Regioselective Synthesis of Isoxazoles by Hypervalent Iodine(III) Reagent Mediated Oxidative Cycloaddition

Abstract

Isoxazole is a five membered heterocyclic compound containing oxygen and nitrogen atoms in the 1,2 positions. Isoxazole rings are found in natural products, such as ibotenic acid and muscimol. The isoxazole structure is incorporated in a variety of pharmaceutical agents. Substitution on different positions on the nucleus of the isoxazole results in various pharmacological effects. Specifically, isoxazole compounds are used in various types of pharmaceutical compounds to treat bacterial infections and pain relief.
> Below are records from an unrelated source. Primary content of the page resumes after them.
(** * Dynamic hedging engine: a shallow embedding and its properties

    Source files embedded here:
    - [src/instruments.py]    : [EuropeanOption]
    - [src/hedging_engine.py] : [PortfolioManager], [HedgingSimulation]
    - [src/market_env.py]     : [MarketEnvironment]

    Numbers.  The Python code computes with IEEE doubles.  The main
    embedding reads every float as an exact rational ([Qc], canonical
    fractions with Leibniz equality), so rounding is outside that model: an
    identity proved there is the identity the program computes before
    rounding.  Where a statement compares two results that rounding can
    separate, the same code is also read over binary64 itself (module
    [Binary64], on the kernel's primitive floats), and the two readings
    are told apart in the statement.  Division is total in [Qc]
    ([x / 0 = 0]); every division the engine performs on hedge sizes is
    guarded by the program itself, and the remaining one is by [base_vol],
    the volatility of the first snapshot, which the data model takes to be
    positive.

    Errors.  In the engine a Python exception is modelled by [None]:
    [IndexError] on an empty scenario, [ZeroDivisionError] on
    [step_counter % 0], [AttributeError] on a method call on [None].  In
    the scenario generator the exception itself matters and is kept. *)

From Stdlib Require Import PrimFloat.
From Stdlib Require Import QArith Qcanon Qcabs ZArith List Lia Bool.
From Stdlib Require Import String Ascii Permutation.
Import ListNotations.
Oxidative cycloaddition of aldoximes with unsaturated substrates provides an efficient approach to the formation of heterocyclic compounds. More specifically, various isoxazoles can be easily prepared by the oxidative cycloaddition of aldoximes with unsaturated substrates in the presence of hypervalent iodine(III) reagents. Oxidation of aldoximes by hypervalent iodine(III) compounds produces nitrile oxides which further react with respective unsaturated substrates through a 1,3-dipolar cycloaddition reaction resulting in various isoxazole products. This technique is an efficient process that utilizes green chemistry. Here, we report an efficient synthetic approach for preparation of various regioselective 3,4-substituted isoxazoles and 3,4,5-substituted isoxazoles using [hydroxy(tosyloxy)iodo]benzene, commonly known as Koser’s reagent. To our knowledge, this is the first time the 3,4-substituted isoxazole has been prepared. The oxidative cycloaddition proceeds at room temperature resulting in moderate to high yields. Structures of several isoxazole derivatives were established by X-ray crystallography. These isoxazole derivatives are stable compounds that have the potential to be useful for biologically active molecules and pharmaceutical reagents.